(* ===== verification/Mips.v ===== *)
(** * machine/mipssim.h and the arithmetic of machine/mipssim.cc

    The opcode numbers and decoding tables, [Instruction::Decode], and [Mult], the
    shift-and-add multiplication with its early exit. *)

From stdpp Require Import prelude list numbers.
From S2P Require Import Prelude.

Open Scope Z_scope.

(** ** Tables *)

(** The opcodes of mipssim.h, and the two markers [SPECIAL] and [BCOND]. *)
Inductive opcode :=
| OP_ADD | OP_ADDI | OP_ADDIU | OP_ADDU | OP_AND | OP_ANDI | OP_BEQ | OP_BGEZ
| OP_BGEZAL | OP_BGTZ | OP_BLEZ | OP_BLTZ | OP_BLTZAL | OP_BNE | OP_DIV | OP_DIVU
| OP_J | OP_JAL | OP_JALR | OP_JR | OP_LB | OP_LBU | OP_LH | OP_LHU | OP_LUI
| OP_LW | OP_LWL | OP_LWR | OP_MFHI | OP_MFLO | OP_MTHI | OP_MTLO | OP_MULT
| OP_MULTU | OP_NOR | OP_OR | OP_ORI | OP_RFE | OP_SB | OP_SH | OP_SLL | OP_SLLV
| OP_SLT | OP_SLTI | OP_SLTIU | OP_SLTU | OP_SRA | OP_SRAV | OP_SRL | OP_SRLV
| OP_SUB | OP_SUBU | OP_SW | OP_SWL | OP_SWR | OP_XOR | OP_XORI | OP_SYSCALL
| OP_UNIMP | OP_RES | SPECIAL | BCOND.

#[export] Instance opcode_eq_dec : EqDecision opcode.
Proof. solve_decision. Defined.

Inductive format := IFMT | JFMT | RFMT.

Definition opTable : list (opcode * format) :=
  [(SPECIAL, RFMT); (BCOND, IFMT); (OP_J, JFMT); (OP_JAL, JFMT);
   (OP_BEQ, IFMT); (OP_BNE, IFMT); (OP_BLEZ, IFMT); (OP_BGTZ, IFMT);
   (OP_ADDI, IFMT); (OP_ADDIU, IFMT); (OP_SLTI, IFMT); (OP_SLTIU, IFMT);
   (OP_ANDI, IFMT); (OP_ORI, IFMT); (OP_XORI, IFMT); (OP_LUI, IFMT);
   (OP_UNIMP, IFMT); (OP_UNIMP, IFMT); (OP_UNIMP, IFMT); (OP_UNIMP, IFMT);
   (OP_RES, IFMT); (OP_RES, IFMT); (OP_RES, IFMT); (OP_RES, IFMT);
   (OP_RES, IFMT); (OP_RES, IFMT); (OP_RES, IFMT); (OP_RES, IFMT);
   (OP_RES, IFMT); (OP_RES, IFMT); (OP_RES, IFMT); (OP_RES, IFMT);
   (OP_LB, IFMT); (OP_LH, IFMT); (OP_LWL, IFMT); (OP_LW, IFMT);
   (OP_LBU, IFMT); (OP_LHU, IFMT); (OP_LWR, IFMT); (OP_RES, IFMT);
   (OP_SB, IFMT); (OP_SH, IFMT); (OP_SWL, IFMT); (OP_SW, IFMT);
   (OP_RES, IFMT); (OP_RES, IFMT); (OP_SWR, IFMT); (OP_RES, IFMT);
   (OP_UNIMP, IFMT); (OP_UNIMP, IFMT); (OP_UNIMP, IFMT); (OP_UNIMP, IFMT);
   (OP_RES, IFMT); (OP_RES, IFMT); (OP_RES, IFMT); (OP_RES, IFMT);
   (OP_UNIMP, IFMT); (OP_UNIMP, IFMT); (OP_UNIMP, IFMT); (OP_UNIMP, IFMT);
   (OP_RES, IFMT); (OP_RES, IFMT); (OP_RES, IFMT); (OP_RES, IFMT)].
◆ ◆ ◆
Assignment:
Using the records above, set down exactly the lines from the one with "(** ** Tables *)" through the one with "OP_LHU | OP_LUI", inclusive, and nothing more.

Result of this exercise:
(** ** Tables *)

(** The opcodes of mipssim.h, and the two markers [SPECIAL] and [BCOND]. *)
Inductive opcode :=
| OP_ADD | OP_ADDI | OP_ADDIU | OP_ADDU | OP_AND | OP_ANDI | OP_BEQ | OP_BGEZ
| OP_BGEZAL | OP_BGTZ | OP_BLEZ | OP_BLTZ | OP_BLTZAL | OP_BNE | OP_DIV | OP_DIVU
| OP_J | OP_JAL | OP_JALR | OP_JR | OP_LB | OP_LBU | OP_LH | OP_LHU | OP_LUI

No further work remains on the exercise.